Parlons de ceux qui sont incapables du délit de panic buying; les plus démunis. Dépenser des centaines de roupies sur des bouteilles d’huile après le 15 du mois, alors qu’on ne prend qu’un repas par jour? Le panic buying affecte encore plus ceux à faible revenu. Si le produit est disponible mais trop cher pour notre bourse, cela nous frustre. Alors, comment anticiper? Bloke garde! On commence par la bouteille d’huile et bientôt ce sera peut-être le lait. Cette situation prend des airs de déjà-vu; cette période de confinement où on acceptait l’augmentation comme une fatalité. De plus, en période de crise, on ne peut réfléchir, coincé dans l’émotionnel. Peur du virus, peur du manque.

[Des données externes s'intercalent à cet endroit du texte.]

(** The ticker of a windowed counter, over a stretch of time with no call:
    as many loop iterations as periods have passed. *)
Lemma elapse_windowed gran period d r :
  0 < period →
  elapse RateCounter.rotate d
    (start (r, Some {| rot_gran := gran; rot_period := period |})) =
  (r' ← run RateCounter.Add RateCounter.rotate
         (Some {| rot_gran := gran; rot_period := period |}) r
         (replicate (Z.to_nat (d / period)) EvTick);
   Ok {| inst := r';
         task := Some {| rot_gran := gran; rot_period := period |};
         since_tick := d mod period |}).
Proof.
  intros Hp. unfold elapse, start. simpl. rewrite decide_False by lia.
  rewrite iterate_run. simpl. done.
Qed.

(** C4. A counter constructed with [interval > 0] and [gran ≥ 2]: after one
    call [Add(1)] followed by [n ≥ gran] rotation steps and no other call,
    [Rate] returns [0]; every bucket and the carry are back to zero.  In
    terms of time: when the ticker period [interval / gran] is at least one
    nanosecond, waiting for the interval or longer after the call brings
    [Rate] to [0]. *)
Theorem windowed_eviction (interval gran : Z) (n : nat) :
  0 < interval → 2 ≤ gran ≤ Int64.max_int → (Z.to_nat gran ≤ n)%nat →
  let c := RateCounter.NewRateCounterWithGranularity interval gran in
  (∃ r,
     run RateCounter.Add RateCounter.rotate c.2 c.1
       (EvAdd 1 :: replicate n EvTick) = Ok r ∧
     RateCounter.Rate r = Ok 0 ∧
     RateCounter.bins r = replicate (Z.to_nat gran) 0 ∧
     RateCounter.others r = 0) ∧
  (∀ d, gran ≤ interval → interval ≤ d →
     ∃ r1 s,
       RateCounter.Add c.1 1 = Ok r1 ∧
       elapse RateCounter.rotate d (start (r1, c.2)) = Ok s ∧
       RateCounter.Rate (inst s) = Ok 0).
Proof.
  intros Hi Hg Hn c.
  assert (Hev : ∀ n', (Z.to_nat gran ≤ n')%nat →
    ∃ r, run RateCounter.Add RateCounter.rotate c.2 c.1
           (EvAdd 1 :: replicate n' EvTick) = Ok r ∧
         RateCounter.Rate r = Ok 0 ∧
         RateCounter.bins r = replicate (Z.to_nat gran) 0 ∧
         RateCounter.others r = 0).
  { intros n' Hn'.
    destruct (rc_run_windowed interval gran (EvAdd 1 :: replicate n' EvTick))
      as (r & Hr & Hinv); [lia | lia |].
    exists r. split; [exact Hr |].
    split; [| by eapply ring_inv_stale].
    rewrite (rc_rate_inv _ _ _ Hinv). simpl.
    rewrite ticks_replicate_tick, recent_replicate_tick.
    by rewrite decide_False by lia. }
  split; [by apply Hev |].
  intros d Hgi Hd.
  assert (Hp : 0 < interval ÷ gran).
  { apply Z.quot_str_pos. lia. }
  assert (Hticks : (Z.to_nat gran ≤ Z.to_nat (d / (interval ÷ gran)))%nat).
  { apply Z2Nat.inj_le; [lia | apply Z.div_pos; lia |].
    apply Z.div_le_lower_bound; [lia |].
    pose proof (Z.quot_rem' interval gran) as Hq.
    pose proof (Z.rem_nonneg interval gran ltac:(lia) ltac:(lia)). nia. }
  destruct (Hev _ Hticks) as (r & Hr & Hrate & _).
  subst c. rewrite rc_new_windowed in * by lia. simpl in *.
  destruct (RateCounter.Add _ 1) as [r1|] eqn:Hadd; [| done]. simpl in Hr.
  exists r1. rewrite elapse_windowed by done. rewrite Hr. simpl.
  eexists. split; [done |]. split; [done |]. exact Hrate.
Qed.

(** One second split into four buckets. *)
Lemma windowed_eviction_witness :
  0 < 1000000000 ∧ 2 ≤ 4 ≤ Int64.max_int ∧ (Z.to_nat 4 ≤ 4)%nat ∧
  (∃ r,
     run RateCounter.Add RateCounter.rotate
       (RateCounter.NewRateCounterWithGranularity 1000000000 4).2
       (RateCounter.NewRateCounterWithGranularity 1000000000 4).1
       [EvAdd 1; EvTick; EvTick; EvTick; EvTick] = Ok r ∧
     RateCounter.Rate r = Ok 0) ∧
  (∃ r1 s,
     RateCounter.Add
       (RateCounter.NewRateCounterWithGranularity 1000000000 4).1 1 = Ok r1 ∧
     elapse RateCounter.rotate 1000000001
       (start (r1, (RateCounter.NewRateCounterWithGranularity 1000000000 4).2))
     = Ok s ∧
     RateCounter.Rate (inst s) = Ok 0).
Proof.
  split; [done |]. split; [done |]. split; [vm_compute; lia |].
  destruct (windowed_eviction 1000000000 4 4) as [(r & Hr & Hrate & _) Htime];
    [done | done | vm_compute; lia |].
  split.
  - exists r. split; [exact Hr | exact Hrate].
  - apply Htime; done.
Defined.

(** ** The rotation step against the tick procedure *)

Lemma slice_get_insert_ne s i j v :
  0 ≤ i → 0 ≤ j → i ≠ j →
  slice_get (<[Z.to_nat j := v]> s) i = slice_get s i.
Proof.
  intros Hi Hj Hne. unfold slice_get.
  rewrite list_lookup_insert_ne by lia. done.
Qed.
(** * GEXtool: tiling and transparency detection

    A shallow embedding of [main.py] (GEXtool, the GeoTIFF extraction tool)
    and the properties of its specification.

    The program is a Python script over Pillow images, the file system and
    two external GDAL commands.  Its functions are embedded as computations
    in a small monad that threads a [world] (file system, standard output,
    the global [debug] flag) and may raise a Python exception.  What Pillow,
    [os] and [os.path] do is modelled in the modules [Py], [Image] and [OS];
    the functions of the script itself follow the source line by line. *)

From Stdlib Require Import ZArith List String Ascii Bool Lia.
From Stdlib Require Import DecimalString DecimalZ DecimalPos.
From stdpp Require Import gmap strings.
Import ListNotations.

Local Open Scope string_scope.
Local Open Scope Z_scope.
Local Open Scope list_scope.

(** ** Python values and built-ins *)

Module Py.

(** The exceptions that the modelled calls can raise. *)
Inductive exn :=
| ValueError | TypeError | IndexError | OverflowError
| FileNotFoundError | FileExistsError | NotADirectoryError
| IsADirectoryError | UnidentifiedImageError | SystemError.

Inductive result (A : Type) :=
| Ok (a : A)
| Raise (e : exn).
Arguments Ok {A} a.
Arguments Raise {A} e.

(** [str(n)] for an integer. *)
Definition str (n : Z) : string := NilZero.string_of_int (Z.to_int n).

Fixpoint zeros (n : nat) : string :=
  match n with
  | O => ""
  | S k => String "0" (zeros k)
  end.

(** [f'{s:0>w}']: right-aligned in a field of width [w], filled with the
    character 0; a longer text is kept whole. *)
Definition rjust0 (w : nat) (s : string) : string :=
  zeros (w - String.length s) +:+ s.

(** [f'{n:0>4}'] *)
Definition format_0_4 (n : Z) : string := rjust0 4 (str n).

(** [s.split(sep)[0]]: the text before the first [sep], all of [s] when
    there is none. *)
Fixpoint split0 (sep : ascii) (s : string) : string :=
  match s with
  | EmptyString => EmptyString
  | String c r => if Ascii.eqb c sep then EmptyString else String c (split0 sep r)
  end.

Fixpoint drop (n : nat) (s : string) : string :=
  match n, s with
  | O, _ => s
  | S k, String _ r => drop k r
  | S _, EmptyString => EmptyString
  end.

(** [s.endswith(suffix)] *)
Definition endswith (s suffix : string) : bool :=
  (String.length suffix <=? String.length s)%nat
  && String.eqb (drop (String.length s - String.length suffix) s) suffix.

Definition startswith (s pre : string) : bool := String.prefix pre s.

(** [c in s] for a character [c]. *)
Definition contains (c : ascii) (s : string) : bool :=
  existsb (Ascii.eqb c) (list_ascii_of_string s).

(** [range(n)] as a list of integers, for counting up. *)
Definition upto (n : Z) : list Z := map Z.of_nat (seq 0 (Z.to_nat n)).

(** [len(range(0, stop, step))], as CPython computes it. *)
Definition range_len (stop step : Z) : Z :=
  if (0 <? step) && (0 <? stop) then (stop - 1) / step + 1
  else if (step <? 0) && (stop <? 0) then (- stop - 1) / (- step) + 1
  else 0.

(** The items of [range(0, stop, step)]. *)
Definition range_items (stop step : Z) : list Z :=
  map (fun k => k * step) (upto (range_len stop step)).

(** [range(0, stop, step)]; a step of 0 raises [ValueError]. *)
Definition range0 (stop step : Z) : result (list Z) :=
  if step =? 0 then Raise ValueError else Ok (range_items stop step).

(** [os.path.join(a, b)] on a POSIX system. *)
Definition path_join (a b : string) : string :=
  if startswith b "/" then b
  else if String.eqb a "" || endswith a "/" then a +:+ b
  else a +:+ "/" +:+ b.

End Py.
Export Py.

(** ** Pillow images *)

Module Image.

(** A pixel as [getdata()] yields it: an integer for a single-band image,
    a tuple of integers for a multi-band one.  The images that [cut_tiles]
    opens are PNG files, whose modes (1, L, LA, P, RGB, RGBA, I;16) have
    integer bands only; the floating-point mode F is left out. *)
Inductive pixel :=
| PInt (v : Z)
| PTuple (vs : list Z).

(** What [info["transparency"]] may hold: a palette index, or the alpha
    table of the palette as bytes, or the colour key of an RGB image. *)
Inductive info_value :=
| VInt (z : Z)
| VBytes (b : list Z)
| VTuple (t : list Z).

Record image := mkImage {
  mode : string;
  bands : nat;
  width : Z;
  height : Z;
  transparency : option info_value;   (* info.get("transparency") *)
  getdata : list pixel                (* row by row *)
}.

Definition size (img : image) : Z * Z := (width img, height img).

(** [pixel == 0] in Python: a tuple never equals an integer. *)
Definition pixel_is_zero (p : pixel) : bool :=
  match p with
  | PInt v => v =? 0
  | PTuple _ => false
  end.

(** [index == transparent] for an integer [index]. *)
Definition int_eq_value (index : Z) (v : info_value) : bool :=
  match v with
  | VInt z => index =? z
  | VBytes _ | VTuple _ => false
  end.

(** [img.info.get("transparency", default)] *)
Definition info_get_transparency (img : image) (default : info_value) : info_value :=
  match transparency img with
  | Some v => v
  | None => default
  end.

Definition count_index (i : Z) (data : list pixel) : Z :=
  Z.of_nat (List.length (List.filter (fun p => match p with PInt v => v =? i | PTuple _ => false end) data)).

(** [img.getcolors()] of an 8-bit single-band image (modes 1, L and P):
    [[(h[i], i) for i in range(256) if h[i]]] over the histogram [h]. *)
Definition getcolors (img : image) : list (Z * Z) :=
  List.filter (fun ci => negb (fst ci =? 0))
              (map (fun i => (count_index i (getdata img), i)) (upto 256)).

(** The value of band [i] of a pixel. *)
Definition band_value (i : nat) (p : pixel) : Z :=
  match p with
  | PInt v => v
  | PTuple vs => nth i vs 0
  end.

(** [(min, max)] of a band; an image without pixels has no extrema and
    Pillow answers [None]. *)
Definition extrema_of (vals : list Z) : option (Z * Z) :=
  match vals with
  | [] => None
  | v :: r => Some (fold_left Z.min r v, fold_left Z.max r v)
  end.

Inductive extrema :=
| ExBand (e : option (Z * Z))            (* single band: (min, max) or None *)
| ExBands (es : list (option (Z * Z))).  (* one entry per band *)

(** [img.getextrema()] *)
Definition getextrema (img : image) : extrema :=
  if (1 <? bands img)%nat then
    ExBands (map (fun i => extrema_of (map (band_value i) (getdata img)))
                 (seq 0 (bands img)))
  else ExBand (extrema_of (map (band_value 0) (getdata img))).

(** [extrema[3][0]]: indexing [None] is a [TypeError], a missing entry an
    [IndexError], an integer (the 4th entry does not exist in a pair) an
    [IndexError] as well. *)
Definition extrema_3_0 (e : extrema) : result Z :=
  match e with
  | ExBands es =>
      match nth_error es 3 with
      | Some (Some (lo, _)) => Ok lo
      | Some None => Raise TypeError
      | None => Raise IndexError
      end
  | ExBand (Some _) => Raise IndexError
  | ExBand None => Raise TypeError
  end.

(** The pixel a fresh image is filled with. *)
Definition zero_pixel (img : image) : pixel :=
  if (1 <? bands img)%nat then PTuple (repeat 0 (bands img)) else PInt 0.

(** The pixel at column [x] and row [y], the fill pixel outside the image. *)
Definition pixel_at (img : image) (x y : Z) : pixel :=
  if (0 <=? x) && (x <? width img) && (0 <=? y) && (y <? height img)
  then nth (Z.to_nat (y * width img + x)) (getdata img) (zero_pixel img)
  else zero_pixel img.

(** The image that [img.crop(box)] returns.  It has the size of the box,
    also where the box leaves the image: those pixels are zero.  The mode,
    the palette and [info] are those of the source.  (Pillow's limit on the
    number of pixels of an image is not modelled.) *)
Definition cropped (img : image) (box : Z * Z * Z * Z) : image :=
  let '(x0, y0, x1, y1) := box in
  {| mode := mode img;
     bands := bands img;
     width := x1 - x0;
     height := y1 - y0;
     transparency := transparency img;
     getdata :=
       flat_map (fun j => map (fun i => pixel_at img (x0 + i) (y0 + j))
                              (upto (x1 - x0)))
                (upto (y1 - y0)) |}.

(** [img.crop((x0, y0, x1, y1))]; a box with [x1 < x0] or [y1 < y0]
    raises [ValueError]. *)
Definition crop (img : image) (box : Z * Z * Z * Z) : result image :=
  let '(x0, y0, x1, y1) := box in
  if x1 <? x0 then Raise ValueError
  else if y1 <? y0 then Raise ValueError
  else Ok (cropped img box).

(** A pixel of an image with [n] bands. *)
Definition pixel_ok (md : string) (n : nat) (p : pixel) : Prop :=
  match p with
  | PInt v => n = 1%nat /\ (md = "P" -> 0 <= v < 256)
  | PTuple vs => (1 < n)%nat /\ List.length vs = n
  end.

(** What every Pillow image satisfies: the data fill the size, the pixels
    fit the bands, a palette image has one 8-bit band and an RGBA image
    four bands. *)
Record wf (img : image) : Prop := {
  wf_bands : (1 <= bands img)%nat;
  wf_width : 0 <= width img;
  wf_height : 0 <= height img;
  wf_length : Z.of_nat (List.length (getdata img)) = width img * height img;
  wf_pixels : Forall (pixel_ok (mode img) (bands img)) (getdata img);
  wf_P : mode img = "P" -> bands img = 1%nat;
  wf_RGBA : mode img = "RGBA" -> bands img = 4%nat
}.

End Image.
Export Image.

(** ** The world: file system, standard output, the [debug] global *)

Module OS.

(** A file holds an image that Pillow can decode, or anything else. *)
Inductive payload :=
| Png (img : image)
| Blob.

Inductive node :=
| Dir
| File (c : payload).

(** The file system is a table from path names, as the program writes
    them, to nodes; a relative path is relative to the working directory,
    whose own name is the empty text. *)
Record world := mkWorld {
  fs : gmap string node;
  stdout : list string;
  debug : bool
}.

Definition set_fs (f : gmap string node) (w : world) : world :=
  {| fs := f; stdout := stdout w; debug := debug w |}.

(** A computation reads and changes the world and returns or raises;
    what it did before raising stays done. *)
Definition M (A : Type) : Type := world -> result A * world.

Definition ret {A} (a : A) : M A := fun w => (Ok a, w).

Definition bind {A B} (c : M A) (k : A -> M B) : M B :=
  fun w => match c w with
           | (Ok a, w') => k a w'
           | (Raise e, w') => (Raise e, w')
           end.

Definition raise {A} (e : exn) : M A := fun w => (Raise e, w).

Definition lift {A} (r : result A) : M A := fun w => (r, w).

(** The world after a line was printed. *)
Definition say (line : string) (w : world) : world :=
  {| fs := fs w; stdout := stdout w ++ [line]; debug := debug w |}.

Definition print (line : string) : M unit := fun w => (Ok tt, say line w).

Definition get_debug : M bool := fun w => (Ok (debug w), w).

Definition when (b : bool) (c : M unit) : M unit := if b then c else ret tt.

Definition has_slash (s : string) : bool := contains "/" s.

Fixpoint before_last_slash (p : string) : string :=
  match p with
  | EmptyString => EmptyString
  | String c r => if has_slash r then String c (before_last_slash r) else EmptyString
  end.

(** The directory an entry lives in: the text before the last slash of
    its path, the root for an entry of the root, the empty text (the
    working directory) for a bare name. *)
Definition parent (p : string) : string :=
  let d := before_last_slash p in
  if String.eqb d "" && startswith p "/" then "/" else d.

Definition is_dir (f : gmap string node) (p : string) : bool :=
  match f !! p with Some Dir => true | _ => false end.

Definition dir_exists (f : gmap string node) (p : string) : bool :=
  String.eqb p "/" || is_dir f p.

(** Whether an entry can be created at [p]: its directory is there. *)
Definition parent_exists (f : gmap string node) (p : string) : bool :=
  String.eqb (parent p) "" || dir_exists f (parent p).

(** [os.path.isdir] and [os.path.isfile] *)
Definition isdir (p : string) : M bool := fun w => (Ok (dir_exists (fs w) p), w).

Definition is_file (f : gmap string node) (p : string) : bool :=
  match f !! p with Some (File _) => true | _ => false end.

Definition isfile (p : string) : M bool := fun w => (Ok (is_file (fs w) p), w).
(** ** Exceptions and results *)

Inductive exn : Type :=
| KeyError (key : string)
| TypeError
| AttributeError
| IndexError
| ValueError (msg : string)
| EOFError
| InvalidFileException
| Exception (msg : string).

Inductive result (A : Type) : Type :=
| Ok (a : A)
| Raise (e : exn).
Arguments Ok {A} a.
Arguments Raise {A} e.

Definition bind {A B : Type} (r : result A) (k : A → result B) : result B :=
  match r with
  | Ok a => k a
  | Raise e => Raise e
  end.

Notation "'do' x <- r ; k" := (bind r (fun x => k))
  (at level 10, x name, r at level 100, k at level 200).

Definition raises {A : Type} (r : result A) : Prop :=
  match r with
  | Ok _ => False
  | Raise _ => True
  end.

(** [for x in xs: acc = body(acc, x)] where the body may raise. *)
Fixpoint for_each {A S : Type} (body : S → A → result S) (xs : list A) (s : S)
  : result S :=
  match xs with
  | [] => Ok s
  | x :: xs' => do s' <- body s x; for_each body xs' s'
  end.

(** ** Bytes and 32-bit words *)

Definition byte_val (b : byte) : Z := Z.of_N (Byte.to_N b).

Inductive byteorder : Type := little | big.

(** The loop of [from_bytes]: [num += byte << (offset * 8)]. *)
Fixpoint from_bytes_loop (data : list byte) (offset num : Z) : Z :=
  match data with
  | [] => num
  | b :: data' =>
      from_bytes_loop data' (offset + 1) (num + Z.shiftl (byte_val b) (offset * 8))
  end.

Definition from_bytes (data : list byte) (big_endian : bool) : Z :=
  from_bytes_loop (if big_endian then rev data else data) 0 0.

(** One [uint32] as the host lays it out in memory. *)
Definition uint32_native (host : byteorder) (b0 b1 b2 b3 : byte) : Z :=
  match host with
  | little =>
      byte_val b0 + byte_val b1 * 2 ^ 8 + byte_val b2 * 2 ^ 16 + byte_val b3 * 2 ^ 24
  | big =>
      byte_val b3 + byte_val b2 * 2 ^ 8 + byte_val b1 * 2 ^ 16 + byte_val b0 * 2 ^ 24
  end.

(** [np.fromstring(data, dtype=np.uint32)] in binary mode: the string is
    reinterpreted as an array of native words, and a length that is not a
    multiple of four is refused. *)
Fixpoint uint32_array (host : byteorder) (data : list byte) : list Z :=
  match data with
  | b0 :: b1 :: b2 :: b3 :: data' => uint32_native host b0 b1 b2 b3 :: uint32_array host data'
  | _ => []
  end.

Definition np_fromstring_uint32 (host : byteorder) (data : list byte) : result (list Z) :=
  if decide (Z.of_nat (length data) mod 4 = 0)
  then Ok (uint32_array host data)
  else Raise (ValueError "string size must be a multiple of element size").

(** The two fields of a packet's leading word. *)
Definition record_length_of (word : Z) : Z := Z.land word 0x3FFFF.
Definition data_id_of (word : Z) : Z := Z.shiftr word 18.

(** ** Header values

    [plistlib] yields dictionaries with string keys, lists, strings,
    integers, floating-point numbers (kept as their IEEE-754 bit pattern),
    booleans, byte strings and dates (kept as a timestamp). *)

#[local] Unset Elimination Schemes.
Inductive pyval : Type :=
| PStr (s : string)
| PInt (n : Z)
| PReal (bits : Z)
| PBool (b : bool)
| PData (bs : list byte)
| PDate (t : Z)
| PList (xs : list pyval)
| PDict (kvs : list (string * pyval)).
#[local] Set Elimination Schemes.

(** *** Insertion-ordered dictionaries *)

Fixpoint dict_get {V : Type} (k : string) (d : list (string * V)) : option V :=
  match d with
  | [] => None
  | (k', v) :: d' => if decide (k' = k) then Some v else dict_get k d'
  end.

(** [d[k] = v]: an existing key keeps its position, a new one goes last. *)
Fixpoint dict_set {V : Type} (k : string) (v : V) (d : list (string * V))
  : list (string * V) :=
  match d with
  | [] => [(k, v)]
  | (k', v') :: d' =>
      if decide (k' = k) then (k', v) :: d' else (k', v') :: dict_set k v d'
  end.

Definition dict_keys {V : Type} (d : list (string * V)) : list string := d.*1.

(** *** The operations the module applies to header values *)

(** [v[k]] for a string [k]: only a dictionary can be indexed by a string. *)
Definition getitem (v : pyval) (k : string) : result pyval :=
  match v with
  | PDict kvs =>
      match dict_get k kvs with
      | Some x => Ok x
      | None => Raise (KeyError k)
      end
  | _ => Raise TypeError
  end.

(** [v[k] = x] for a string [k]. *)
Definition setitem (v : pyval) (k : string) (x : pyval) : result pyval :=
  match v with
  | PDict kvs => Ok (PDict (dict_set k x kvs))
  | _ => Raise TypeError
  end.

(** [v.keys()]. *)
Definition keys (v : pyval) : result (list string) :=
  match v with
  | PDict kvs => Ok (dict_keys kvs)
  | _ => Raise AttributeError
  end.

(** [v >> 18]: defined on integers, and on booleans as the integers 0 and 1. *)
Definition rshift18 (v : pyval) : result Z :=
  match v with
  | PInt n => Ok (Z.shiftr n 18)
  | PBool b => Ok (Z.shiftr (Z.b2z b) 18)
  | _ => Raise TypeError
  end.

(** [v == s] for a string [s]. *)
Definition eq_str (v : pyval) (s : string) : bool :=
  match v with
  | PStr s' => bool_decide (s' = s)
  | _ => false
  end.

Fixpoint chars (s : string) : list pyval :=
  match s with
  | EmptyString => []
  | String c s' => PStr (String c EmptyString) :: chars s'
  end.

(** The elements a [for] loop over [v] visits. *)
Definition py_iter (v : pyval) : result (list pyval) :=
  match v with
  | PList xs => Ok xs
  | PDict kvs => Ok (PStr <$> dict_keys kvs)
  | PStr s => Ok (chars s)
  | PData bs => Ok ((λ b, PInt (byte_val b)) <$> bs)
  | _ => Raise TypeError
  end.

(** [k in v] for a string [k]: key membership in a dictionary, element
    membership in a list, substring test in a string. *)
Definition contains (k : string) (v : pyval) : result bool :=
  match v with
  | PDict kvs => Ok (bool_decide (k ∈ dict_keys kvs))
  | PList xs => Ok (existsb (λ x, eq_str x k) xs)
  | PStr s => Ok (bool_decide (is_Some (String.index 0 k s)))
  | _ => Raise TypeError
  end.

(** ** Binary file objects *)

(** [io.BytesIO], an unbuffered [io.FileIO] and a Python 2 [file] read to
    the end of the file for every negative size; [io.BufferedReader], which
    is what [open(path, 'rb')] returns, accepts -1 only. *)
Inductive stream_kind : Type := read_all_on_negative | buffered_reader.

Record stream : Type := Stream {
  kind : stream_kind;
  remaining : list byte
}.

Definition read (size : Z) (f : stream) : result (list byte) * stream :=
  if decide (size < 0) then
    match kind f with
    | read_all_on_negative => (Ok (remaining f), Stream (kind f) [])
    | buffered_reader =>
        if decide (size = -1)
        then (Ok (remaining f), Stream (kind f) [])
        else (Raise (ValueError "read length must be non-negative or -1"), f)
    end
  else
    (Ok (take (Z.to_nat size) (remaining f)),
     Stream (kind f) (drop (Z.to_nat size) (remaining f))).

(** ** Reading the file

    [get_next_packet] has two handlers.  The first one covers the read of
    the leading word and its conversion, and replaces whatever they raise by
    the generic [Exception]; indexing the word array, [head[0]], comes after
    it and raises [IndexError] on its own when the array is empty.  The
    second one covers the read of the payload and replaces whatever it
    raises by [EOFError]. *)

Section Host.

Variable sys_byteorder : byteorder.

(** [plistlib.readPlistFromBytes], the property-list parser of the
    standard library. *)
Variable readPlistFromBytes : list byte → result pyval.

(** The argument is the content of the file that [open(xmlfile, 'rb')]
    opens. *)
Definition parse_header (xmlfile : list byte) : result (Z * Z * pyval) :=
  let xmlfile_handle := Stream buffered_reader xmlfile in
  let '(r, handle1) := read 8 xmlfile_handle in
  do ba <- r;
  let big_endian := match sys_byteorder with little => false | big => true end in
  let i := from_bytes (take 4 ba) big_endian in
  let j := from_bytes (drop 4 ba) big_endian in
  let '(r', _) := read j handle1 in
  do ba' <- r';
  do header_dict <- readPlistFromBytes ba';
  Ok (i, j, header_dict).
(** * Questionnaire analysis (hw5.py): a shallow embedding and its properties

    The program is one Python class, [QuestionnaireAnalysis], holding a
    pandas table read from a JSON file and offering four operations on it.
    The development follows the source method by method.

    Conventions of the embedding
    - a numeric cell of the loaded table is [option Q]: [None] is NaN (the
      missing value), and a present value is finite, the rational that the
      binary64 number is;
    - a number that the program computes is a [float64]: a rational or an
      infinity, the result of every operation being rounded to binary64 (to
      nearest, ties to even, overflow to infinity);
    - an email cell is a character string;
    - a raised Python exception is the [Raises] outcome of a computation;
    - the row labels of the loaded table are 0, 1, ..., n-1, as pandas gives
      them to a JSON array of records;
    - every table has the columns q1, ..., q5, adjacent and in this order,
      so that the label slice [.loc[:, "q1":"q5"]] is the five grade
      columns;
    - the library is pandas 2 with numpy. *)

From Stdlib Require Import ZArith QArith Qround Qreduction Lqa String Ascii.
From stdpp Require Import base option list gmap strings.

Local Open Scope Z_scope.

On parle de transformer des villes mauriciennes en Manhattan ou New York. Parle-t-on uniquement de l’infrastructure ou aussi des conditions de vie des habitants? Imagine-t-on de “belles” villes pour accueillir des touristes mais où les gens se disputeraient le dernier sachet de lait. En 2021 il y a des enfants qui décrochent de l’école faute d’une bonne alimentation. Nos députés sont-ils conscients de la réalité de nombreuses familles; on meurt littéralement de faim après avoir payé les factures! Attention à ne pas juger trop promptement; il s’agit bien de familles où on travaille dur. Économiser? Voilà une valeur difficile à inculquer aux enfants quand il n’y a pas assez pour vivre. Ne se trompe-t-on pas en matière de développement? Le progrès signifie-t-il seulement bâtiments, technologie dernier cri, moyens de transport modernes ? Nos dirigeants trouveront-ils les solutions pour réduire cette dépendance sur l’importation? N’oublions pas qu’hélas la corruption est un frein à l’autosuffisance alimentaire – qui nécessitera un réel bouleversement. Nous attendons les mesures budgétaires avec un sentiment mitigé.
Petite Anecdote
Une jeune femme mauricienne de la ville, diplômes en poche, s’installe à Rodrigues. Loin des centres commerciaux et des fast-foods, elle découvre l’élevage et l’agriculture. Désormais, elle élève de fringantes petites poules. Bien sûr, elle ferme les yeux quand on met fin à leur vie pour que les poules prennent place dans la casserole. Le samedi, elle va à la pêche avec son mari. Ils sont des amateurs dans le lagon, mais quelle satisfaction de rapporter « enn ti kari, enn ti karang lake zonn » ! Elle a son petit potager, rien de bien sophistiqué mais elle récolte fièrement des giraumons, des bringelles qu’elle a nourri d’épluchures de bananes ou de son compost maison. On leur demande comment ils ont fait pour grandir des arbres fruitiers dans cet endroit où l’eau est rare et précieuse. Très simple: on ramasse, à l’aide d’une installation rustique mais efficace, eau de pluie et eau usagée de la machine à laver. Pour cette jeune femme c’est cela le développement; d’avoir quitté une vie de prêt-à-manger, de légumes riches en pesticides. Et elle attend avec la même impatience le moment de récolter le maïs et les haricots cultivés par la famille. On frit le poisson à l’extérieur, au feu de bois. Le maïs remplace le riz. Les haricots rouges « pe soufle dan tempo, salad papay ver fini pare ». Une vie panic buying free.
Sources
Psychology Today. The science of panic buying and how to stop it: Economic research demonstrates the best course of action. 24 March 2020.